Nach der historischen und inhaltlichen Einordnung stellte die Referentin den etwa 20 Gästen des Cafés ihre Forschungsarbeit vor: In Guatemala interviewte sie verschiedene Akteur:innen der Befreiungstheologie und analysierte deren Erfahrungen und Beweggründe, die zu einem Anschluss an die Befreiungstheologie oder an die Friedensbewegung führte. Die Mobilisierung von Menschen – so die Referentin – beginne meist dann, wenn im Alltag Probleme wahrgenommen würden. Dann brauche es Berührungspunkte mit positiven Deutungen wie beispielsweise Gerechtigkeit oder Sozialismus, die eine andere Perspektive aufzeigten und denkbar machten. Durch diese Deutungen würden die Unterdrückungserfahrungen dann in Handlungen umgewandelt. Hierbei sei wichtig, dass diese Handlungen die Ursachen der Unterdrückungserfahrungen als Ziel haben – wie beispielsweise das Militär oder das Wirtschaftssystem.

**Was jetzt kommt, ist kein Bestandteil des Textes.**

(* ===== verification/LockFreeList.v ===== *)
(** * The lock-free ordered list ([include/LockFreeList.h])

    The list's methods, one access to a shared location per step, any number of
    threads.  A reference is a pair of a pointer and its mark, as
    [MarkedPointer.v] shows the words of the code to be; unlinked nodes stay allocated
    ([Epochs.v] says when they are freed); the list's element type is a pointer.
    [Alloc] gives any unused pointer, or null, which [add] does not test. *)
From S2P Require Import Prelude MarkedPointer.

(** ** The list *)

Definition UINT64_MAX : Z := 2 ^ 64 - 1.

(** [LNode<T*>]; [next] is what [LMarkablePointer] holds. *)
Record node := mk_node { key : Z; next : option ptr * bool; data : option ptr }.

Inductive op := Add (k : Z) (item : option ptr) | Remove (k : Z) | Contains (k : Z) | Get (k : Z) | ForEach.

Inductive result :=
  | RBool (b : bool)
  | RNode (p : option ptr)           (* get: the node whose data is pointed to *)
  | RAll (l : list ptr).             (* for_each: the nodes the function was called on *)

(** What a thread does next. *)
Inductive pc :=
  | Idle
  | FHead                                      (* find: read head->next *)
  | FNext (pred curr : ptr)                    (* find: read curr->next, then compare keys *)
  | FSnip (pred curr succ : ptr)               (* find: unlink the marked curr *)
  | AAlloc (pred curr : ptr)
  | Wild                                       (* add: a node is constructed at a null pointer *)
  | ACas (pred curr new : ptr)
  | RRead (pred curr : ptr)                    (* remove: read succ *)
  | RMark (pred curr : ptr) (succ : option ptr)  (* attemptMark: load *)
  | RMarkCas (pred curr : ptr) (succ : option ptr)
  | RSnip (pred curr : ptr) (succ : option ptr)
  | RRetire (curr : ptr)
  | CRef (prev curr : ptr)                     (* contains: read curr->next; prev is ghost *)
  | CMark (prev curr : ptr) (succ : option ptr)
  | GNext (curr : ptr) (marked : bool)
  | EHead
  | EMark (curr : ptr) (acc : list ptr)        (* for_each *)
  | ERef (curr : ptr) (marked : bool) (acc : list ptr)
  | Done (r : result).

(** A call in progress.  [visited], [ever], [always] are ghost: the nodes that
    were linked, the keys that were present, and those that were present all the
    time, since it began. *)
Record thread := mk_thread {
  at_pc : pc;
  call : op;
  visited : gset ptr;
  ever : gset Z;
  always : gset Z
}.

Record state := mk_state {
  heap : gmap ptr node;
  head : ptr;
  tail : ptr;
  chain : list ptr;                  (* ghost: the linked nodes, from head to tail *)
  retired : list ptr;                (* RetirePtr's arguments *)
  threads : nat -> thread
}.

Definition set_next (h : gmap ptr node) (p : ptr) (v : option ptr * bool) : gmap ptr node :=
  alter (fun nd => mk_node (key nd) v (data nd)) p h.

(** [next.compareAndSet] of node [p]. *)
Definition cas (h : gmap ptr node) (p : ptr) (expected new : option ptr * bool) : option (gmap ptr node * bool) :=
  nd ← h !! p;
  Some (if decide (next nd = expected) then (set_next h p new, true) else (h, false)).

Fixpoint insert_after (p new : ptr) (l : list ptr) : list ptr :=
  match l with
  | [] => []
  | q :: l => if decide (q = p) then q :: new :: l else q :: insert_after p new l
  end.
Definition without (p : ptr) (l : list ptr) : list ptr := filter (fun q => q <> p) l.

(** The keys that are present: linked and not marked, without the sentinels. *)
Definition present (h : gmap ptr node) (hd tl : ptr) (p : ptr) : option Z :=
  if decide (p = hd \/ p = tl) then None
  else nd ← h !! p; if snd (next nd) then None else Some (key nd).
Definition members (s : state) : gset Z :=
  list_to_set (omap (present (heap s) (head s) (tail s)) (chain s)).

(** What a step leaves: heap, chain, retired nodes and the thread's [pc]. *)
Abbreviation local := (gmap ptr node * list ptr * list ptr * pc)%type.
Definition stay (s : state) (c : pc) : option local := Some (heap s, chain s, retired s, c).

(** [find] returned [Window(pred, curr)]. *)
Definition found (s : state) (o : op) (pred curr : ptr) (k : Z) : option local :=
  match o with
  | Add k' _ => stay s (if k =? k' then Done (RBool false) else AAlloc pred curr)
  | Remove k' => stay s (if k =? k' then RRead pred curr else Done (RBool false))
  | _ => None
  end.

Definition target (o : op) : Z :=
  match o with Add k _ | Remove k | Contains k | Get k => k | ForEach => 0 end.

(** [attemptMark(succ, true)] once it knows the current reference. *)
Definition mark_test (pred curr : ptr) (succ : option ptr) (v : option ptr * bool) : pc :=
  if decide (fst v = succ) then if snd v then RSnip pred curr succ else RMarkCas pred curr succ
  else FHead.

(** One step of a thread: [x] is what [Alloc] returns ([None]: null), [spurious] whether a weak
    exchange fails although it could succeed. *)
Definition thread_step (s : state) (o : op) (c : pc) (x : option ptr) (spurious : bool) : option local :=
  match c with
  | Idle | Done _ | Wild => None
  | FHead => nd ← heap s !! head s; curr ← fst (next nd); stay s (FNext (head s) curr)
  | FNext pred curr =>
      nd ← heap s !! curr;
      if snd (next nd) then succ ← fst (next nd); stay s (FSnip pred curr succ)
      else if target o <=? key nd then found s o pred curr (key nd)
      else succ ← fst (next nd); stay s (FNext curr succ)
  | FSnip pred curr succ =>
      match cas (heap s) pred (Some curr, false) (Some succ, false) with
      | Some (h, ok) =>
          if ok then Some (h, without curr (chain s), retired s, FNext pred succ) else stay s FHead
      | None => None
      end
  | AAlloc pred curr =>
      match o, x with
      | Add k item, Some x =>
          match heap s !! x with
          | None => Some (<[x := mk_node k (Some curr, false) item]> (heap s), chain s, retired s, ACas pred curr x)
          | Some _ => None
          end
      | Add _ _, None => stay s Wild
      | _, _ => None
      end
  | ACas pred curr new =>
      match cas (heap s) pred (Some curr, false) (Some new, false) with
      | Some (h, ok) =>
          if ok then Some (h, insert_after pred new (chain s), retired s, Done (RBool true)) else stay s FHead
      | None => None
      end
  | RRead pred curr => nd ← heap s !! curr; stay s (RMark pred curr (fst (next nd)))
  | RMark pred curr succ => nd ← heap s !! curr; stay s (mark_test pred curr succ (next nd))
  | RMarkCas pred curr succ =>
      nd ← heap s !! curr;
      if decide (next nd = (succ, false) /\ spurious = false)
      then Some (set_next (heap s) curr (succ, true), chain s, retired s, RSnip pred curr succ)
      else stay s (mark_test pred curr succ (next nd))
  | RSnip pred curr succ =>
      match cas (heap s) pred (Some curr, false) (succ, false) with
      | Some (h, ok) =>
          Some (h, (if ok then without curr (chain s) else chain s), retired s, RRetire curr)
      | None => None
      end
  | RRetire curr => Some (heap s, chain s, curr :: retired s, Done (RBool true))
  | CRef prev curr => nd ← heap s !! curr; stay s (CMark prev curr (fst (next nd)))
  | CMark prev curr succ =>
      nd ← heap s !! curr;
      if target o <=? key nd then stay s (Done (RBool ((key nd =? target o) && negb (snd (next nd)))))
      else succ ← succ; stay s (CRef curr succ)
  | GNext curr marked =>
      nd ← heap s !! curr;
      if key nd <? target o then succ ← fst (next nd); stay s (GNext succ (snd (next nd)))
      else stay s (Done (RNode (if (key nd =? target o) && negb marked then Some curr else None)))
  | EHead =>
      nd ← heap s !! head s; curr ← fst (next nd);
      stay s (if decide (curr = tail s) then Done (RAll []) else EMark curr [])
  | EMark curr acc => nd ← heap s !! curr; stay s (ERef curr (snd (next nd)) acc)
  | ERef curr marked acc =>
      nd ← heap s !! curr; succ ← fst (next nd);
      let acc := if marked then acc else acc ++ [curr] in
      stay s (if decide (succ = tail s) then Done (RAll acc) else EMark succ acc)
  end.

Definition start (s : state) (o : op) : pc :=
  match o with
  | Add _ _ | Remove _ => FHead
  | Contains _ => CRef (head s) (head s)
  | Get _ => GNext (head s) false
  | ForEach => EHead
  end.

Definition active (c : pc) : bool := match c with Idle | Done _ => false | _ => true end.
(* ===== verification/TaskDAG.v ===== *)
(** * Task graphs ([include/TaskNode.h], [include/TaskDAG.h], [src/TaskDAG.cpp])

    The graph is built by one thread: there a node's [dependents] is the list of
    its keys in address order ([LockFreeList.v] is the list itself).  At run time
    every call of [OnTaskFinished] is a thread whose accesses to the counters and
    flags of its dependents interleave with the others'.  Retired nodes stay
    allocated ([Epochs.v]).  What [Alloc] returns and whether a worker accepts a
    task are inputs. *)
From S2P Require Import Prelude.

Inductive logic := AND | OR.

(** A task's [fn] and [data]. *)
Inductive code := Own (fn data : ptr) | OnTaskFinishedWrapper (node : ptr).

Record node := mk_node {
  task : option ptr;
  gateType : logic;
  isGate : bool;
  dependents : list ptr;
  dependencies_left : Z;
  submitted : bool;
  cpuID : Z;
  priority : Z;
  isLocal : bool;
  isFork : bool;
  isMain : bool;
  orig : option code              (* origFn, origData *)
}.

Record dag := mk_dag { heap : gmap ptr node; nodes : list ptr; tasks : gmap ptr code }.

Definition NONE : Z := 255.

(** [TaskNode]'s constructor. *)
Definition TaskNode (t : option ptr) : node :=
  mk_node t AND false [] 0 false 0 0 true false false None.

(** [mem] is what [Alloc] returns for the node; [None]: [return nullptr].  (The
    constructor throws when there is no memory for the list.) *)
Definition CreateNode (g : dag) (t : ptr) (prio cpu_id : Z) (mem : option ptr) : dag * option ptr :=
  match mem with
  | None => (g, None)
  | Some p =>
      let n := mk_node (Some t) AND false [] 0 false (u8 cpu_id)
                 (if prio =? NONE then 0 else prio) (prio =? NONE) false false None in
      (mk_dag (<[p := n]> (heap g)) (nodes g ++ [p]) (tasks g), Some p)
  end.

Definition set_isMain (n : node) : node :=
  mk_node (task n) (gateType n) (isGate n) (dependents n) (dependencies_left n) (submitted n) (cpuID n)
    (priority n) (isLocal n) (isFork n) true (orig n).

Definition CreateMainNode (g : dag) (t : ptr) (prio : Z) (mem : option ptr) : dag * option ptr :=
  match CreateNode g t prio NONE mem with
  | (g, Some p) => (mk_dag (alter set_isMain p (heap g)) (nodes g) (tasks g), Some p)
  | r => r
  end.

Definition CreateGate (g : dag) (type : logic) (mem : option ptr) : dag * option ptr :=
  match mem with
  | None => (g, None)
  | Some p =>
      let n := mk_node None type true [] 0 false 0 0 true false false None in
      (mk_dag (<[p := n]> (heap g)) (nodes g ++ [p]) (tasks g), Some p)
  end.

(** [dependents->add(key, dependent)], the key being the address. *)
Fixpoint add (k : ptr) (l : list ptr) : list ptr :=
  match l with
  | [] => [k]
  | x :: l => if decide (x = k) then x :: l else if (k <? x)%positive then k :: x :: l else x :: add k l
  end.

Definition count_dependency (n : node) : node :=
  mk_node (task n) (gateType n) (isGate n) (dependents n) (dependencies_left n + 1) (submitted n) (cpuID n)
    (priority n) (isLocal n) (isFork n) (isMain n) (orig n).
Definition add_dependent (d : ptr) (n : node) : node :=
  mk_node (task n) (gateType n) (isGate n) (add d (dependents n)) (dependencies_left n) (submitted n) (cpuID n)
    (priority n) (isLocal n) (isFork n) (isMain n) (orig n).

Definition AddDependency (g : dag) (dependent dependency : ptr) : dag :=
  mk_dag (alter (add_dependent dependent) dependency (alter count_dependency dependent (heap g))) (nodes g) (tasks g).

(** ** [HasCycle] *)

Definition succs (h : gmap ptr node) (n : ptr) : list ptr :=
  match h !! n with Some nd => dependents nd | None => [] end.
Definition left_of (h : gmap ptr node) (n : ptr) : Z :=
  match h !! n with Some nd => dependencies_left nd | None => 0 end.

(** [indeg[n]]: a missing key is inserted as 0. *)
Definition indeg_at (m : gmap ptr Z) (n : ptr) : Z := default 0 (m !! n).

(** The visit of one forward edge; [ready]'s back is its first element here. *)
Definition visit (mr : gmap ptr Z * list ptr) (dep : ptr) : gmap ptr Z * list ptr :=
  let x := indeg_at mr.1 dep - 1 in
  (<[dep := x]> mr.1, if x =? 0 then dep :: mr.2 else mr.2).

(** The loop: the number of nodes processed ([None]: out of fuel). *)
Fixpoint kahn (fuel : nat) (h : gmap ptr node) (m : gmap ptr Z) (ready : list ptr) (processed : nat) : option nat :=
  match ready with
  | [] => Some processed
  | n :: ready =>
      match fuel with
      | O => None
      | S fuel =>
          let mr := foldl visit (m, ready) (succs h n) in
          kahn fuel h mr.1 mr.2 (S processed)
      end
  end.

Definition indegrees (g : dag) : gmap ptr Z :=
  foldl (fun m n => <[n := left_of (heap g) n]> m) ∅ (nodes g).
Definition ready_nodes (g : dag) (m : gmap ptr Z) : list ptr :=
  reverse (filter (fun n => indeg_at m n = 0) (nodes g)).

Definition HasCycle (g : dag) : option bool :=
  let m := indegrees g in
  processed ← kahn (S (length (nodes g))) (heap g) m (ready_nodes g m) 0;
  Some (negb (Nat.eqb processed (length (nodes g)))).

(** ** Run time *)

(** Where [Fire] sends a node's task. *)
Inductive destination := ToMain | ToCore (cpu : Z) | ToPool | ToWorker (cpu : Z).
(* ===== verification/DagMemory.v ===== *)
(** * The memory of task graphs ([src/TaskDAG.cpp], [include/TaskNode.h],
      [include/LockFreeList.h] on [include/TaskAllocator.h])

    A task, a node, a node's list and every entry of the list live in slots of one
    allocator.  Here a slot that is in use holds an object of one of these types,
    and building a graph, firing its nodes, [NodeDeleter] and the rejection of a
    cyclic graph are followed allocation by allocation and free by free, and
    [OnTaskFinished] entry by entry, with what its callback does to the dependent,
    on any number of threads.  An access that does not find an object of the type
    the code expects is undefined ([Stuck]).  A retired node may be freed at any
    time: no reclaimer is assumed.  Inputs: whether [HasCycle] rejects the graph,
    and when the task of a node that was fired has run. *)
From S2P Require Import Prelude TaskAllocator Slots.

Definition UINT64_MAX : Z := 2 ^ 64 - 1.

(** [TaskNode]; a node without a task is a gate. *)
Record node := mk_node {
  task : option ptr;
  dependents : option ptr;
  gateOR : bool;                  (* gateType == OR *)
  dependencies_left : Z;
  submitted : bool
}.
Definition set_left (x : node) (k : Z) : node := mk_node (task x) (dependents x) (gateOR x) k (submitted x).
Definition set_submitted (x : node) : node := mk_node (task x) (dependents x) (gateOR x) (dependencies_left x) true.

(** What a slot holds. *)
Inductive object :=
  | OTask                                               (* Task, or a class derived from it *)
  | ONode (x : node)                                    (* TaskNode *)
  | OList (head tail : ptr)                             (* LockFreeList<TaskNode*> *)
  | OEntry (key : Z) (next : option ptr) (data : option ptr).   (* LNode<TaskNode*> *)

(** What [~TaskNode] and [Free] of a node are followed by: nothing, or [Submit]'s
    loop: the node's task, and the nodes that are left. *)
Definition rest := option (option ptr * list ptr).

(** What a node is created with: its task, or the type of a gate. *)
Definition spec : Type := option ptr * bool.
Definition new_node (k : spec) (l : option ptr) : node := mk_node k.1 l k.2 0 false.

(** Where a thread is. *)
Inductive pc :=
  | Idle
  | NList (n : ptr) (k : spec)                           (* TaskNode(k): about to allocate the list *)
  | NHead (n l : ptr) (k : spec)                         (* LockFreeList: the first sentinel *)
  | NTail (n l : ptr) (mem : option ptr) (k : spec)  (* the second one *)
  | Roots (ns : list ptr)                                (* Submit: the roots to fire *)
  | Loop (ns : list ptr)                                 (* Submit, rejected: nodes to destroy *)
  | DWalk (n l h tl curr : ptr) (r : rest)               (* ~LockFreeList *)
  | DTail (n l tl : ptr) (r : rest)
  | DList (n l : ptr) (r : rest)                         (* ~TaskNode: Free(dependents) *)
  | DNode (n : ptr) (r : rest)                           (* Free(n) *)
  | DTask (k : ptr) (ns : list ptr).

(** [nodes]: the graph the thread builds. *)
Record thread := mk_thread { nodes : list ptr; at_pc : pc }.

Definition of_option {B} (o : option B) : outcome B := match o with Some x => Ok x | None => Stuck end.
Definition as_task (h : gmap ptr object) (p : ptr) : outcome unit :=
  match h !! p with Some OTask => Ok tt | _ => Stuck end.
Definition as_node (h : gmap ptr object) (p : ptr) : outcome node :=
  match h !! p with Some (ONode x) => Ok x | _ => Stuck end.
Definition as_list (h : gmap ptr object) (p : ptr) : outcome (ptr * ptr) :=
  match h !! p with Some (OList hd tl) => Ok (hd, tl) | _ => Stuck end.
Definition as_entry (h : gmap ptr object) (p : ptr) : outcome (Z * option ptr * option ptr) :=
  match h !! p with Some (OEntry k n d) => Ok (k, n, d) | _ => Stuck end.

(** [Window::find] from [pred], when nobody else touches the list. *)
Fixpoint find (h : gmap ptr object) (fuel : nat) (pred curr : ptr) (key : Z) : outcome (ptr * ptr * Z) :=
  match fuel with
  | O => Stuck
  | S fuel =>
      '(k, next, _) ← as_entry h curr;
      if key <=? k then Ok (pred, curr, k) else succ ← of_option next; find h fuel curr succ key
  end.

(** The nodes [Submit] fires. *)
Fixpoint roots (h : gmap ptr object) (ns : list ptr) : outcome (list ptr) :=
  match ns with
  | [] => Ok []
  | n :: ns => x ← as_node h n; rs ← roots h ns; Ok (if dependencies_left x =? 0 then n :: rs else rs)
  end.

Inductive action :=
  | CreateTask (t : nat) (v : option ptr)
  | CreateNode (t : nat) (k : spec) (v : option ptr)         (* no task: CreateGate *)
  | AddDependency (t : nat) (dependent dependency : ptr)
  | Submit (t : nat) (acyclic : bool)
  | OnTaskFinished (n : ptr)                            (* by the trampoline *)
  | Visit (i : nat)                                     (* the next entry of a for_each *)
  | RunTask (t : nat) (k : ptr)
  | NodeDeleter (t : nat) (n : ptr)
  | Continue (t : nat) (v : option ptr).

Section Machine.
Context {A : Type} {SA : SlotAllocator A}.

(** [tasks]: the tasks that no unfinished node has; [lost], history: slots that
    nobody will free. *)
Record state := mk_state {
  slots : A;
  heap : gmap ptr object;
  tasks : list ptr;
  threads : list thread;
  running : list ptr;       (* Submit has accepted them; not completed *)
  walks : list (ptr * ptr); (* OnTaskFinished's for_each: the node, and curr *)
  retired : list ptr;
  lost : list ptr
}.

Definition set_mem (s : state) (a : A) (h : gmap ptr object) : state :=
  mk_state a h (tasks s) (threads s) (running s) (walks s) (retired s) (lost s).
Definition set_thread (s : state) (t : nat) (th : thread) : state :=
  mk_state (slots s) (heap s) (tasks s) (<[t := th]> (threads s)) (running s) (walks s) (retired s) (lost s).
Definition set_tasks (s : state) (l : list ptr) : state :=
  mk_state (slots s) (heap s) l (threads s) (running s) (walks s) (retired s) (lost s).
Definition set_nodes (s : state) (ru : list ptr) (wa : list (ptr * ptr)) (re : list ptr) : state :=
  mk_state (slots s) (heap s) (tasks s) (threads s) ru wa re (lost s).

(** [Alloc()] by thread [t]. *)
Definition new_slot (s : state) (t : nat) : outcome (state * option ptr) :=
  '(a, r) ← of_option (sa_alloc t (slots s)); Ok (set_mem s a (heap s), r).
(** The object at [p] becomes [o]; [v]: its first word. *)
Definition put (s : state) (p : ptr) (o : object) (v : option ptr) : outcome state :=
  a ← of_option (sa_write p v (slots s)); Ok (set_mem s a (<[p := o]> (heap s))).
(** The object at [p] changes, its first word excepted. *)
Definition change (s : state) (p : ptr) (o : object) : state := set_mem s (slots s) (<[p := o]> (heap s)).
(** The end of an object and [Free] of its slot. *)
Definition release (s : state) (t : nat) (p : ptr) : outcome state :=
  a ← of_option (sa_free t p (slots s)); Ok (set_mem s a (delete p (heap s))).

Definition without (p : ptr) (l : list ptr) : list ptr := filter (fun q => q <> p) l.
Definition take_task (k : option ptr) (l : list ptr) : list ptr :=
  match k with Some k => without k l | None => l end.

(** The beginning of [~TaskNode]: [~LockFreeList] reads its first entry. *)
Definition destroy (h : gmap ptr object) (n : ptr) (r : rest) : outcome pc :=
  x ← as_node h n; l ← of_option (dependents x); '(hd, tl) ← as_list h l;
  '(_, next, _) ← as_entry h hd; curr ← of_option next; Ok (DWalk n l hd tl curr r).

(** [LockFreeList]'s constructor from the second allocation on, and what is left of
    [TaskNode]'s and [CreateNode]. *)
Definition finish_node (s : state) (t : nat) (ns : list ptr) (n l : ptr) (hd tl : option ptr) (k : spec) (v : option ptr)
    : outcome state :=
  hd ← of_option hd;
  s ← put s hd (OEntry 0 None None) v;
  tl ← of_option tl;
  s ← put s tl (OEntry UINT64_MAX None None) v;
  s ← put s hd (OEntry 0 (Some tl) None) (Some tl);
  s ← put s l (OList hd tl) v;
  s ← put s n (ONode (new_node k (Some l))) v;
  Ok (set_thread s t (mk_thread (ns ++ [n]) Idle)).

(** [dependency->dependents->add(key, dependent)]. *)
Definition add (s : state) (t : nat) (l d : ptr) : outcome state :=
  '(hd, tl) ← as_list (heap s) l;
  '(_, first, _) ← as_entry (heap s) hd;
  first ← of_option first;
  '(pred, curr, k) ← find (heap s) (size (heap s)) hd first (Z.pos d);
  if k =? Z.pos d then Ok s
  else
    '(s, r) ← new_slot s t;
    p ← of_option r;
    s ← put s p (OEntry (Z.pos d) (Some curr) (Some d)) (Some curr);
    '(kp, _, dp) ← as_entry (heap s) pred;
    put s pred (OEntry kp (Some p) dp) (Some p).

(** The beginning of [OnTaskFinished(n)]: [for_each] reads the first entry. *)
Definition begin_walk (s : state) (n : ptr) : outcome state :=
  x ← as_node (heap s) n; l ← of_option (dependents x); '(hd, _) ← as_list (heap s) l;
  '(_, first, _) ← as_entry (heap s) hd; first ← of_option first;
  Ok (set_nodes s (without n (running s)) (walks s ++ [(n, first)]) (retired s)).

(** [Fire(n)]: the task's [fn] and [data] are overwritten; a gate completes at once
    (on the stack of its predecessor's [for_each]; here its own [for_each] may take
    turns with any other). *)
Definition fire (s : state) (n : ptr) : outcome state :=
  x ← as_node (heap s) n;
  if submitted x then Ok s
  else
    let s := change s n (ONode (set_submitted x)) in
    match task x with
    | None => begin_walk s n
    | Some k => _ ← as_task (heap s) k; Ok s
    end.

(** The callback of [OnTaskFinished] on the dependent [d]. *)
Definition trigger (s : state) (d : ptr) : outcome state :=
  x ← as_node (heap s) d;
  if gateOR x then fire s d
  else
    let left := dependencies_left x - 1 in
    let s := change s d (ONode (set_left x left)) in
    if left =? 0 then fire s d else Ok s.

(** The next allocation or [Free] of an operation in progress. *)
Definition continue (s : state) (t : nat) (ns : list ptr) (c : pc) (v : option ptr) : outcome state :=
  let go (s : state) c := set_thread s t (mk_thread ns c) in
  match c with
  | Idle => Blocked
  | NList n k =>
      '(s, r) ← new_slot s t;
      match r with
      | Some l => Ok (go s (NHead n l k))
      | None =>                          (* throw: the node's slot is not freed *)
          Ok (go (mk_state (slots s) (delete n (heap s)) (tasks s ++ option_list k.1) (threads s) (running s)
                    (walks s) (retired s) (n :: lost s)) Idle)
      end
  | NHead n l k => '(s, r) ← new_slot s t; Ok (go s (NTail n l r k))
  | NTail n l mem k => '(s, r) ← new_slot s t; finish_node s t ns n l mem r k v
  | Roots [] => Ok (go s Idle)
  | Roots (n :: ms) => fire (go s (Roots ms)) n
  | Loop [] => Ok (go s Idle)
  | Loop (n :: ms) => x ← as_node (heap s) n; c ← destroy (heap s) n (Some (task x, ms)); Ok (go s c)
  | DWalk n l h tl curr r =>
      if decide (curr = tl) then s ← release s t h; Ok (go s (DTail n l tl r))
      else
        '(_, next, _) ← as_entry (heap s) curr;
        s ← release s t curr;
        next ← of_option next;
        Ok (go s (DWalk n l h tl next r))
  | DTail n l tl r => s ← release s t tl; Ok (go s (DList n l r))
  | DList n l r => s ← release s t l; Ok (go s (DNode n r))
  | DNode n r =>
      s ← release s t n;
      Ok (go s match r with None => Idle | Some (Some k, ms) => DTask k ms | Some (None, ms) => Loop ms end)
  | DTask k ms => _ ← as_task (heap s) k; s ← release s t k; Ok (go s (Loop ms))
  end.

(** The operations that start on a thread with nothing in progress. *)
Definition begin (s : state) (t : nat) (ns : list ptr) (x : action) : outcome state :=
  match x with
  | CreateTask _ v =>
      '(s, r) ← new_slot s t;
      match r with None => Ok s | Some p => s ← put s p OTask v; Ok (set_tasks s (tasks s ++ [p])) end
  | CreateNode _ k v =>
      if decide (Forall (fun p => p ∈ tasks s) (option_list k.1)) then
        '(s, r) ← new_slot s t;
        match r with
        | None => Ok s
        | Some n => s ← put s n (ONode (new_node k None)) v;
                    Ok (set_thread (set_tasks s (take_task k.1 (tasks s))) t (mk_thread ns (NList n k)))
        end
      else Blocked
  | AddDependency _ d n =>
      if decide (d ∈ ns /\ n ∈ ns) then
        y ← as_node (heap s) d;
        let s := change s d (ONode (set_left y (dependencies_left y + 1))) in
        x ← as_node (heap s) n; l ← of_option (dependents x); add s t l d
      else Blocked
  | Submit _ acyclic =>
      if acyclic : bool then
        rs ← roots (heap s) ns;
        Ok (set_thread (set_nodes s (running s ++ ns) (walks s) (retired s)) t (mk_thread [] (Roots rs)))
      else Ok (set_thread s t (mk_thread [] (Loop ns)))
  | RunTask _ k =>
      if decide (k ∈ tasks s) then
        _ ← as_task (heap s) k; s ← release s t k; Ok (set_tasks s (without k (tasks s)))
      else Blocked
  | NodeDeleter _ n =>
      if decide (n ∈ retired s) then
        c ← destroy (heap s) n None;
        Ok (set_thread (set_nodes s (running s) (walks s) (without n (retired s))) t (mk_thread ns c))
      else Blocked
  | OnTaskFinished _ | Visit _ | Continue _ _ => Blocked
  end.

(** The trampoline of a fired node whose task has run. *)
Definition finish (s : state) (n : ptr) : outcome state :=
  if decide (n ∈ running s) then
    x ← as_node (heap s) n;
    if submitted x && bool_decide (is_Some (task x)) then begin_walk s n else Blocked
  else Blocked.

(** An iteration of the loop: the successor is read before the callback.  At the
    tail the node is retired, and its task is now only its runner's. *)
Definition visit (s : state) (i : nat) : outcome state :=
  match walks s !! i with
  | None => Blocked
  | Some (n, curr) =>
      x ← as_node (heap s) n; l ← of_option (dependents x); '(_, tl) ← as_list (heap s) l;
      if decide (curr = tl) then
        Ok (set_tasks (set_nodes s (running s) (delete i (walks s)) (retired s ++ [n])) (tasks s ++ option_list (task x)))
      else
        '(_, next, d) ← as_entry (heap s) curr; next ← of_option next; d ← of_option d;
        trigger (set_nodes s (running s) (<[i := (n, next)]> (walks s)) (retired s)) d
  end.

Definition step (x : action) (s : state) : outcome state :=
  match x with
  | OnTaskFinished n => finish s n
  | Visit i => visit s i
  | CreateTask t _ | CreateNode t _ _ | AddDependency t _ _ | Submit t _ | RunTask t _ | NodeDeleter t _
  | Continue t _ =>
      match threads s !! t with
      | Some th =>
          match x, at_pc th with
          | Continue _ v, c => continue s t (nodes th) c v
          | _, Idle => begin s t (nodes th) x
          | _, _ => Blocked
          end
      | None => Blocked
      end
  end.

Definition start (a : A) : state := mk_state a ∅ [] (replicate (sa_threads a) (mk_thread [] Idle)) [] [] [] [].

(** No [OR] node is given a second dependency: [dag_or_node_used_after_free] of
    [DagReclaim.v] shows what happens to one that has two. *)
Definition ordinary (s : state) (x : action) : Prop :=
  match x with
  | AddDependency _ d _ =>
      match heap s !! d with Some (ONode y) => gateOR y = true -> dependencies_left y = 0 | _ => True end
  | _ => True
  end.
#[global] Instance ordinary_dec s x : Decision (ordinary s x).
Proof. unfold ordinary. repeat case_match; apply _. Defined.
End Machine.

In ihren Analysen wurde deutlich, dass es nicht immer eine direkte Erfahrung von Unterdrückung brauche, um politisch aktiv zu werden. Die politischen Praktiken und Deutungen unterschieden sich aber bei den von ihr interviewten Personen je nach Klasse und auch Betroffenheit von Rassismus.

In der anschließenden Diskussion wurde noch einmal die Frage aufgeworfen, inwiefern Religion als Herrschaftsinstrument auch ein Instrument der Befreiung sein kann – insbesondere in einem Land, in dem die katholische Kirche Teil der Kolonialisierung und Zerstörung der indigenen Kultur war. Die Referentin berichtete auch von der aktuellen Situation in Guatemala, dort sei die Linke insgesamt zwar durch Repression und den Neoliberalismus stark geschwächt, die antikoloniale und feministische Bewegung sind jedoch weiterhin kämpferisch.